Rezension

Das Mädchen aus Brooklyn

Titel Das Mädchen aus Brooklyn
Reihe
Band Einzelband
Autorin Guillaume Musso
Übersetzerinnen Eliane Hagedorn & Bettina Runge
Illustrator:in
Verlag Pendo Verlag
Erschienen als Taschenbuch
Genre Thriller
Preis 16,99 €
Seitenzahl 496 Seiten
Bewertung
Das Mädchen aus Brooklyn
Das Mädchen aus Brooklyn

Was wäre, wenn deine Verlobte kurz vor der Hochzeit ein Foto dreier Leichen auf den Tisch legt und sagt: Das habe ich getan?
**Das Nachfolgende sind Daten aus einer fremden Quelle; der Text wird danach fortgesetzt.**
Lemma ProjectToTarget_unsupported (name origin hint : string) :
  origin ∉ Targets.pathStyleOrigins ++ Targets.keySlugStyleOrigins ->
  Targets.ProjectToTarget name origin hint = None.
Proof.
  intros Hno. unfold Targets.ProjectToTarget.
  rewrite bool_decide_eq_false_2
    by (intros H; apply Hno, elem_of_app; left; exact H).
  rewrite bool_decide_eq_false_2
    by (intros H; apply Hno, elem_of_app; right; exact H).
  reflexivity.
Qed.

Lemma splitName_has_slash (owner rest : string) :
  exists o r, Targets.splitName (owner +:+ "/" +:+ rest) = Some (o, r).
Proof.
  destruct (Targets.splitName (owner +:+ "/" +:+ rest)) as [[o r]|] eqn:Hsplit;
    [eauto|].
  apply splitName_None in Hsplit.
  change (owner +:+ "/" +:+ rest) with (owner +:+ String "/" rest) in Hsplit.
  rewrite Contains_append in Hsplit. simpl in Hsplit.
  rewrite orb_true_r in Hsplit. discriminate.
Qed.

(** C6.  The supported origin tags are the eight of the allowlist.  For
    each of them and every name of the form [owner/repo:manifestPath],
    [ProjectToTarget] returns a target ([ok = true]), whatever the branch
    hint.  For every other tag, among them [gitlab] and the empty tag, it
    returns none ([ok = false]), whatever the name and the branch hint. *)
Theorem ProjectToTarget_ok_iff_supported :
  Targets.pathStyleOrigins ++ Targets.keySlugStyleOrigins
  = [ "github"; "github-cloud-app"; "github-enterprise"; "bitbucket-cloud";
      "bitbucket-cloud-app"; "bitbucket-connect-app"; "azure-repos";
      "bitbucket-server" ]
  /\ (forall origin,
        Targets.IsSCMOrigin origin = true
        <-> origin ∈ Targets.pathStyleOrigins ++ Targets.keySlugStyleOrigins)
  /\ (forall origin owner repo manifestPath hint,
        origin ∈ Targets.pathStyleOrigins ++ Targets.keySlugStyleOrigins ->
        exists t,
          Targets.ProjectToTarget
            (owner +:+ "/" +:+ repo +:+ ":" +:+ manifestPath) origin hint
          = Some t)
  /\ (forall origin name hint,
        origin ∉ Targets.pathStyleOrigins ++ Targets.keySlugStyleOrigins ->
        Targets.ProjectToTarget name origin hint = None)
  /\ (forall name hint,
        Targets.ProjectToTarget name "gitlab" hint = None
        /\ Targets.ProjectToTarget name EmptyString hint = None).
Proof.
  split; [reflexivity|]. split; [|split; [|split]].
  - intros origin. unfold Targets.IsSCMOrigin. apply bool_decide_eq_true.
  - intros origin owner repo manifestPath hint Horigin.
    destruct (splitName_has_slash owner (repo +:+ ":" +:+ manifestPath))
      as (o & r & Hsplit).
    apply elem_of_app in Horigin as [Hpath|Hkey].
    + rewrite (ProjectToTarget_pathStyle _ _ _ Hpath), Hsplit. eauto.
    + rewrite (ProjectToTarget_keySlug _ _ _ Hkey), Hsplit. eauto.
  - intros origin name hint. apply ProjectToTarget_unsupported.
  - intros name hint.
    split; apply ProjectToTarget_unsupported;
      unfold Targets.pathStyleOrigins, Targets.keySlugStyleOrigins;
      rewrite !elem_of_app, !elem_of_cons, !elem_of_nil;
      intros H; repeat (destruct H as [H|H]; try discriminate); exact H.
Qed.
Lemma createElement_made head attrs items x d :
  made_since d [fst (Index1.createElement head attrs items x d)].
Proof.
  destruct (createElement_body_children Index1.createNode head attrs items x d)
    as (a & p & E).
  unfold Index1.createElement, Index1.createElement_body. rewrite E. cbv zeta.
  assert (Hk : Forall (fun c => forall d0,
                 next_id d0 <= next_id (snd (Index1.createNode c
                                               (Index.override_xmlns attrs (given x)) d0))
                 /\ made_since d0 (nodes_of (fst (Index1.createNode c
                                                   (Index.override_xmlns attrs (given x)) d0))))
               items)
    by (apply Forall_forall; intros c _ d0; split; [apply createNode_le | apply createNode_made]).
  pose proof (createEach_made (fun c => Index1.createNode c
                                 (Index.override_xmlns attrs (given x))) items Hk
                (mkDom (S (next_id d)) (journal d ++ [Created (next_id d)]))) as G.
  destruct (Index.createEach _ items _) as [kids d2].
  unfold made_since in *. simpl in *. rewrite app_nil_r.
  constructor; [simpl; lia|].
  eapply Forall_impl; [|exact G]. simpl. intros. lia.
Qed.

Lemma patch_keeps j : keeps j.
Proof.
  induction j as [v|head attrs items IH] using jsonml_induction.
  - split; intros; apply kept_refl.
  - split.
    + intros n d. rewrite patchElement_eq. destruct (Render.sameNodeName _ n).
      * cbv zeta. destruct (childNodes n) as [|first others] eqn:Hk.
        -- pose proof (createNode_made (JArray "#document-fragment" attrs items)
                         (namespaceURI n) d) as M.
           change (Index1.createNode (JArray "#document-fragment" attrs items)
                     (namespaceURI n) d)
             with (let '(l, d1) := Index1.createDocumentFragment_body Index1.createNode
                                     attrs items (namespaceURI n) d in (Fragment l, d1)) in M.
           unfold Index1.createDocumentFragment.
           destruct (Index1.createDocumentFragment_body _ attrs items _ d) as [l d1].
           unfold appendChild. cbn [fst snd siblings set_siblings nodes_of app] in *.
           apply kept_set_childNodes. rewrite Hk. now apply kept_made.
        -- pose proof (patchElementChildren_keeps items IH (Some (node_id first))
                         (mkWalker (node_id n) (namespaceURI n) (first :: others)
                            (node_id first)) d) as G.
           cbn [root_id root_ns siblings] in *.
           destruct (Render.patchElementChildren _ _ items _ _ d) as [[cur w1] d1].
           pose proof (removeSiblings_keeps d (length (siblings w1)) cur w1 d1) as R.
           destruct (Render.removeSiblings _ cur w1 d1) as [w2 d2]. cbn [fst snd] in *.
           apply kept_set_childNodes. rewrite Hk.
           now apply kept_trans with (d1 := d) (b := siblings w1).
      * pose proof (createElement_made head attrs items Undefined d) as M.
        destruct (Index1.createElement head attrs items Undefined d) as [e d1].
        now apply kept_made.
    + intros id w d. rewrite patchDocumentFragment_eq.
      destruct (find_node id (siblings w)) as [n|] eqn:F; [|apply kept_refl].
      destruct (isDelimiter n).
      * pose proof (patchFragmentChildren_keeps items IH (Some (currentNode w)) w d) as G.
        destruct (Render.patchFragmentChildren _ _ items _ w d) as [[o w1] d1]. exact G.
      * pose proof (createDelimitedNode_made (JArray "#document-fragment" attrs items)
                      Undefined d) as M.
        change (Render.createDelimitedNode (JArray "#document-fragment" attrs items)
                  Undefined d)
          with (let '(l, d1) := Render.createDelimitedDocumentFragment attrs items
                                  Undefined d in (Fragment l, d1)) in M.
        destruct (Render.createDelimitedDocumentFragment attrs items Undefined d) as [l d1].
        cbn [fst snd siblings set_siblings nodes_of] in *.
        apply kept_replace with (n := n); [exact F | now apply kept_made].
Qed.

End Survive.
(** * Row expansion and main-domain labelling of [code/utils.py]

    A shallow embedding of the table helpers of the literature-review
    figures: [lstrip], [split_column_with_multiple_entries] and
    [extract_main_domains], together with the part of pandas they run on,
    and the properties of the row expander that the specification states.

    Python text is a [string] whose characters are the code points below
    256.  A pandas frame is a list of column labels, a list of index labels
    and the rows of cells; a frame that the caller holds is mutated by
    column assignment, which the embedding shows by returning the frame as
    the call leaves it next to the value or exception of the call.  A
    column that has rows and holds numbers and missing markers only is a
    column of numbers to pandas.  The regular-expression engine of Python, which
    pandas asks to split on a separator with special characters, is an
    argument of the embedding. *)

From Stdlib Require Import List String Ascii ZArith Arith Bool Lia.
Import ListNotations.
Open Scope string_scope.
Open Scope list_scope.

(** ** Python strings *)

Module Str.

(** [str.isspace] on one character: tab to carriage return, the four
    information separators, the space, next line and the no-break space. *)
Definition isspace (c : ascii) : bool :=
  let n := nat_of_ascii c in
  (((9 <=? n) && (n <=? 13)) || ((28 <=? n) && (n <=? 32))
   || (n =? 133) || (n =? 160))%nat.

(** [a.lstrip()] *)
Fixpoint lstrip (s : string) : string :=
  match s with
  | EmptyString => EmptyString
  | String c s' => if isspace c then lstrip s' else s
  end.

(** The upper-case letters below 256: A to Z and the accented capitals
    192 to 222 without the multiplication sign 215. *)
Definition isupper (c : ascii) : bool :=
  let n := nat_of_ascii c in
  (((65 <=? n) && (n <=? 90))
   || ((192 <=? n) && (n <=? 222) && negb (n =? 215)))%nat.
Das Mädchen aus Brooklyn von Guillaume Musso startet genau mit diesem Einstieg, der mich sofort gepackt hat. Leider konnte das Buch dieses Potenzial am Ende für mich nicht ganz ausschöpfen.

Eine Geschichte in Das Mädchen aus Brooklyn hat viel (ungenutztes) Potenzial

Die Ausgangssituation hat mich sofort neugierig gemacht: Raphaël steht kurz vor der Hochzeit mit Anna, als sie ihm ein Foto dreier Leichen zeigt und gesteht: Das habe ich getan. Kurz darauf ist sie spurlos verschwunden. Zusammen mit seinem Freund Marc, einem ehemaligen Polizisten, macht sich Raphaël auf die Suche, von Frankreich bis in die Straßen von Harlem und Brooklyn. Der Plot per se war interessant und auch spannend, keine Frage.

Das Aber: alles ging u schnell, zu glatt

Was mich aber gestört hat: Die Geschichte macht seltsame Sprünge. Dinge werden viel zu schnell und zu leicht aufgeklärt, alles geht einfach zu glatt. Das hat die Dynamik für mich deutlich rausgenommen. Ich konnte leider auch keine gute Verbindung zu den Figuren aufbauen, weil einfach die Zeit dafür gefehlt hat. Die Figuren selbst fand ich interessant, aber die Handlung ließ mir nicht genug Raum, um eine echte Beziehung zu ihnen zu entwickeln.

Ob es am Hörbuch lag, kann ich letztlich nicht sagen. Denn ich konnte leider nicht herausfinden, ob es sich um eine gekürzte Version handelt. Möglich wäre es allerdings. In diesem Fall bezieht sich meine Kritik dann natürlich auf das Hörbuch und nicht auf das Buch als Gesamtes.

Das Mädchen aus Brooklyn hat eine spannende Prämisse und interessante Figuren, konnte mich aber leider nicht so richtig catchen. Zu schnelle Lösungen, zu wenig Tiefe, schade, denn das Potenzial war wirklich da.